◆ Data supplied:
*** Begin section ***
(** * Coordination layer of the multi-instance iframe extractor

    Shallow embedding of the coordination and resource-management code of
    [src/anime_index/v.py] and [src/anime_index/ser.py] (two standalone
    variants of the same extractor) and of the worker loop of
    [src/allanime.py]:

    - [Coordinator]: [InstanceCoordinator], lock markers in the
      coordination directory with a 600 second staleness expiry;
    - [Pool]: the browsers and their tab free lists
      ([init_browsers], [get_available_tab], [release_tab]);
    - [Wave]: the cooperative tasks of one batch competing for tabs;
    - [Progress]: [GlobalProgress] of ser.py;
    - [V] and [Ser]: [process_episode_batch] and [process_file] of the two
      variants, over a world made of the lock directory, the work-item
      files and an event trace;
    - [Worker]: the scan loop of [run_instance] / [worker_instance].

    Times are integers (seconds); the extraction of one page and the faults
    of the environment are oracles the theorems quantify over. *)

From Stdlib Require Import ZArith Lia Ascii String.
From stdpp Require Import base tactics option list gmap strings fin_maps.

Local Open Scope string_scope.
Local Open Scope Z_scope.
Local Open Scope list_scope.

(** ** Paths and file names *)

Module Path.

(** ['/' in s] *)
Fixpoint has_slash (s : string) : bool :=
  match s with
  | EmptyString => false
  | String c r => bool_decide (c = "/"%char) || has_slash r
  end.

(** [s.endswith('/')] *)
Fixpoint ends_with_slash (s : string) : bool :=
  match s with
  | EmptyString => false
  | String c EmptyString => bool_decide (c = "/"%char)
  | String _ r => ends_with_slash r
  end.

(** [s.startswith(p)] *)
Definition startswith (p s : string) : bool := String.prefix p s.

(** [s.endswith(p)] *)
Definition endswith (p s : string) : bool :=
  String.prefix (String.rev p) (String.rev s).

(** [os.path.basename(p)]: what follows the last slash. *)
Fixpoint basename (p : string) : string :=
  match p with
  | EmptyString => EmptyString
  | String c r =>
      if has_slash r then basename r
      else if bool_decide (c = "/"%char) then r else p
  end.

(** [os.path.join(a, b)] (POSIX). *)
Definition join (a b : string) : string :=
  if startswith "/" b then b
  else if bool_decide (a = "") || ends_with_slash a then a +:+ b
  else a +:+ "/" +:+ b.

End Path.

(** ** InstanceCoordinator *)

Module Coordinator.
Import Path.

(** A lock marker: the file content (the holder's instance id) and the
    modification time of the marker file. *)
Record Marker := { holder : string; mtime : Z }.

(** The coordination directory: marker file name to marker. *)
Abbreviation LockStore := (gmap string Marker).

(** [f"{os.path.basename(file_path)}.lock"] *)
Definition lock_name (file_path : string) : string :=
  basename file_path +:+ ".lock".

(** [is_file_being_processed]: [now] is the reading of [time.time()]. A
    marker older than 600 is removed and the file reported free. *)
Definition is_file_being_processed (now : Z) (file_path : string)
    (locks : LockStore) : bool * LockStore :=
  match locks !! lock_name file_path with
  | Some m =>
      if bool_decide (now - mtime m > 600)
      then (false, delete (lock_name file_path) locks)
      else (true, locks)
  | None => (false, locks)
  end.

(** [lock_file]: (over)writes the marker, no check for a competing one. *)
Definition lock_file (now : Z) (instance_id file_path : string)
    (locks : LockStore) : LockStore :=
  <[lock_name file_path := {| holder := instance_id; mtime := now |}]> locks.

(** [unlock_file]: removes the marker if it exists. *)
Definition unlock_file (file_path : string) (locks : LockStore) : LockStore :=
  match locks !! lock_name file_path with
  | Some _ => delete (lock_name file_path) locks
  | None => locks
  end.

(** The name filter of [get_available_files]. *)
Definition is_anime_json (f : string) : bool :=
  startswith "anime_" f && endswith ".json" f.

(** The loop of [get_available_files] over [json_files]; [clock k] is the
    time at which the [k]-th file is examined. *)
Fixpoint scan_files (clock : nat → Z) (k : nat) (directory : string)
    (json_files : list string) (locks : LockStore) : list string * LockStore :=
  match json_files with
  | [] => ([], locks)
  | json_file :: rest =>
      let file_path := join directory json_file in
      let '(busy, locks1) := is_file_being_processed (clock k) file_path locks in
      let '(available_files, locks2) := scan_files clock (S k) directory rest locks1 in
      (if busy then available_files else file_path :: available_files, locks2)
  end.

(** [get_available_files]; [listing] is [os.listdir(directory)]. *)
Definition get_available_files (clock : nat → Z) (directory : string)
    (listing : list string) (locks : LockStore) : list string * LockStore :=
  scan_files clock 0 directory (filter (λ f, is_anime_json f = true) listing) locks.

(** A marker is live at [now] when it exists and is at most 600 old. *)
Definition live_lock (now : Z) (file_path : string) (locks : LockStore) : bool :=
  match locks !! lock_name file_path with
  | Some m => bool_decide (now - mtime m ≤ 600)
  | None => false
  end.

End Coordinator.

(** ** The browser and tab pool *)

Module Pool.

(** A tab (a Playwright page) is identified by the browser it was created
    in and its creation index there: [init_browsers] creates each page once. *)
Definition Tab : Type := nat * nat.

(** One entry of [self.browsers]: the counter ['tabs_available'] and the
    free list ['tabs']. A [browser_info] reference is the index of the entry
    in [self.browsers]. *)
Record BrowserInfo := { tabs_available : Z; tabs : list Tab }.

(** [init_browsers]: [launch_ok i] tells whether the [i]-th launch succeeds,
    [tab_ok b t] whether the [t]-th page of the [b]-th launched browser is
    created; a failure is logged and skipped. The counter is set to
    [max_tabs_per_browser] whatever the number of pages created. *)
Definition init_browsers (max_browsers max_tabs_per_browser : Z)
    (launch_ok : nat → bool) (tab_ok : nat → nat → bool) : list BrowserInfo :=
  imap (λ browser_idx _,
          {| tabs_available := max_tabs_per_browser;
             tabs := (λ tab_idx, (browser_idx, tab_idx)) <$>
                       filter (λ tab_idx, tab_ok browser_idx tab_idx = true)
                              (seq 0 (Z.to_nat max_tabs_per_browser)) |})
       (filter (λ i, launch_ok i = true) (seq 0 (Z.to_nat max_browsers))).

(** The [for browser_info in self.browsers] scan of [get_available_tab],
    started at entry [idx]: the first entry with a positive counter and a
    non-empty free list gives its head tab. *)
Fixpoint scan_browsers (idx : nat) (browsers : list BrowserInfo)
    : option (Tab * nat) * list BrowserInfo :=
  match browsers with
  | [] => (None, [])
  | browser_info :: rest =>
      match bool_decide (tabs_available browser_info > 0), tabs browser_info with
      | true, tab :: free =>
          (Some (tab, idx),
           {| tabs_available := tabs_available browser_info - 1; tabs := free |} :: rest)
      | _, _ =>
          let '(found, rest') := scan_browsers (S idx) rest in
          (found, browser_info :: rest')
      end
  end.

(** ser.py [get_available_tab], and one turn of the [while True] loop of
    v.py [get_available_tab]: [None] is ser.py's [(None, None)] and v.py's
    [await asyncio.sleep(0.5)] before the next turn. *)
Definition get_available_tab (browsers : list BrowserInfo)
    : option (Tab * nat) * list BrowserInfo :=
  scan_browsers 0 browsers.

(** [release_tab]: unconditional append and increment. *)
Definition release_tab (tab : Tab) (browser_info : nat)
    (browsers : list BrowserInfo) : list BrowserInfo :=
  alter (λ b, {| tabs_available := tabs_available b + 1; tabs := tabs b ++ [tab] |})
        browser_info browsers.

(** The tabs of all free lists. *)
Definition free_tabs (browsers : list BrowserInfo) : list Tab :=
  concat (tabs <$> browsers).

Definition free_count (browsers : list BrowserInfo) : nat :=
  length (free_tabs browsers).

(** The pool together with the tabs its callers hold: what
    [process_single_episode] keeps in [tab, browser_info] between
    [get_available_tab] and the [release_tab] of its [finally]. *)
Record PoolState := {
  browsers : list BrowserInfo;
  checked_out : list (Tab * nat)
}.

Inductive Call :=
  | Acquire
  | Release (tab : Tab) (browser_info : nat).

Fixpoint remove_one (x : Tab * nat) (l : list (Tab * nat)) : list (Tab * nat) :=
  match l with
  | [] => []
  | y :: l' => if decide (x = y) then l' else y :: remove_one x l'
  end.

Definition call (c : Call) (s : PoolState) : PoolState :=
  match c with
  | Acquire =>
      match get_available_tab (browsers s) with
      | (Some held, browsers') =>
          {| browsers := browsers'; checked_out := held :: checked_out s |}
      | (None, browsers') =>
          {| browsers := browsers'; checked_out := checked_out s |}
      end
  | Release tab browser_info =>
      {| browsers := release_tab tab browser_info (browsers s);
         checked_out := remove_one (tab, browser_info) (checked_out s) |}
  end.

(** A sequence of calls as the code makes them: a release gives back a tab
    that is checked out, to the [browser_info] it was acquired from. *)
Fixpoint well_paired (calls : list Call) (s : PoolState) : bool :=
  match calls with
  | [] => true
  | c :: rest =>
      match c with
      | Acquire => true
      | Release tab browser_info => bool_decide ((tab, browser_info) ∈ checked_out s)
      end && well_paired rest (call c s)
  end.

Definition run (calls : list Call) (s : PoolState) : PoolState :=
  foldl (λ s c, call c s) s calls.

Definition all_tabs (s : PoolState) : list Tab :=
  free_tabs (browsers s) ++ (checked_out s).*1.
*** End section ***
◆ Directions for this task:
Among the lines above, find the one with "[tab_ok b t]" and the one with "(** The [for". Quote both and everything between them, exactly.

◆ Result of the task:
    [tab_ok b t] whether the [t]-th page of the [b]-th launched browser is
    created; a failure is logged and skipped. The counter is set to
    [max_tabs_per_browser] whatever the number of pages created. *)
Definition init_browsers (max_browsers max_tabs_per_browser : Z)
    (launch_ok : nat → bool) (tab_ok : nat → nat → bool) : list BrowserInfo :=
  imap (λ browser_idx _,
          {| tabs_available := max_tabs_per_browser;
             tabs := (λ tab_idx, (browser_idx, tab_idx)) <$>
                       filter (λ tab_idx, tab_ok browser_idx tab_idx = true)
                              (seq 0 (Z.to_nat max_tabs_per_browser)) |})
       (filter (λ i, launch_ok i = true) (seq 0 (Z.to_nat max_browsers))).

(** The [for browser_info in self.browsers] scan of [get_available_tab],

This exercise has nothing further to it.